Specialists from the CERT Coordination Center (CERT/CC) have launched a special Twitter bot, Vulnonym, which will “invent” random and maximally neutral names for vulnerabilities that have received CVE identifiers.
This idea was born out of endless discussions about “should vulnerabilities have names?”
For many decades, MITER has been assigning CVE identifiers to vulnerabilities in the standard format CVE-[YEAR] – [NUMBER], for example CVE-2019-0708. These CVEs are used by security software to identify bugs, track and monitor problems for statistical purposes, but humans actually use CVEs.
Over the years, cybersecurity specialists have realized that their work on discovering vulnerabilities can get lost in a constant stream of CVEs that are difficult to remember.

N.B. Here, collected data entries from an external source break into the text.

(** * LABDEMO: the RF-lab dashboard of [LABDEMO.py]

    A shallow embedding of the dashboard's server-side logic: the module-level
    globals, the serial helpers, the Dash callbacks and the client-side
    [dcc.Store] components the callbacks read and write.

    - Python [float]s are binary64 numbers: Rocq's primitive floats.
    - A callback is a computation over the module globals that either returns
      or raises; what it has mutated before raising stays mutated.
    - The synthetic spectrum uses [np.exp], which has no counterpart among the
      primitive float operations; [update_spectrum] is therefore read over the
      real numbers (module [Spectrum]). *)

From Stdlib Require Import Bool Arith List String Ascii Lia.
From Stdlib Require Import Floats.
From Stdlib Require Import Reals Lra.
From Stdlib Require Import Sorted Permutation.
Import ListNotations.

Set Warnings "-inexact-float".
Local Open Scope bool_scope.
Local Open Scope list_scope.
Local Open Scope string_scope.

(** ** Python values and exceptions *)

(** The exception classes the callbacks can meet. *)
Inductive exn_class : Type :=
| IndexError
| ValueError
| SerialException
| OtherException.

(** An exception: its class and [str(e)]. *)
Record exn : Type := mkExn { exn_kind : exn_class; exn_msg : string }.

Definition is_SerialException (e : exn) : bool :=
  match exn_kind e with SerialException => true | _ => false end.

Inductive result (A : Type) : Type :=
| Ok (a : A)
| Raise (e : exn).
Arguments Ok {A} a.
Arguments Raise {A} e.

(** Line feed, and the byte strings written to the motor controller. *)
Definition LF : string := String "010"%char EmptyString.
Definition cmd_STEP : string := "STEP" ++ LF.
Definition cmd_CW : string := ":CW" ++ LF.
Definition cmd_CCW : string := ":CCW" ++ LF.
Definition cmd_STOP : string := ":STOP" ++ LF.

(** ** Module globals *)

(** A [serial.Serial] instance: the port it was built for and [is_open]. *)
Record Serial : Type := mkSerial { port_name : string; is_open : bool }.

(** The [DataFrame] read from a CSV: rows of (Angle, Signal). *)
Definition DataFrame : Type := list (float * float).

Definition column_Angle (d : DataFrame) : list float := map fst d.
Definition column_Signal (d : DataFrame) : list float := map snd d.

(** The globals of the module, and [wire]: what has been written to serial
    ports so far, oldest first, each entry a port and the bytes sent. *)
Record Globals : Type := mkGlobals {
  df : DataFrame;
  angles : list float;
  signals : list float;
  pattern_power : float;
  ser : option Serial;
  simulation : bool;
  idx : nat;
  x_data : list float;
  y_data : list float;
  wire : list (string * string)
}.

Therefore, companies and researchers began to name their vulnerabilities in order to step out from the crowd and be remembered. The most famous examples of this are Specter, Meltdown, Dirty Cow, Zerologon, Heartbleed, BlueKeep, SIGRed, BLURTooth, DejaBlue and Stagefright vulnerabilities.
CERT experts believe that over time, this practice has moved to the stage of intimidation and turned into a marketing ploy to attract attention.
The situation sometimes really reaches the point of absurdity. For example, last year a vulnerability found by Cisco was named using three emojis and is also known as Thrangrycat (“Three angry cats“).
In an attempt to mitigate the situation, CERT experts created Vulnonym, which will give bugs neutral codenames, consisting of two words in the adjective-noun format.
Metcalfe explains that people just need easy-to-remember names to describe bugs, because “people are not good at remembering numbers,” such as those used as CVE identifiers. So, a person will easily remember google.com, but not the IP address that this site is hosted on.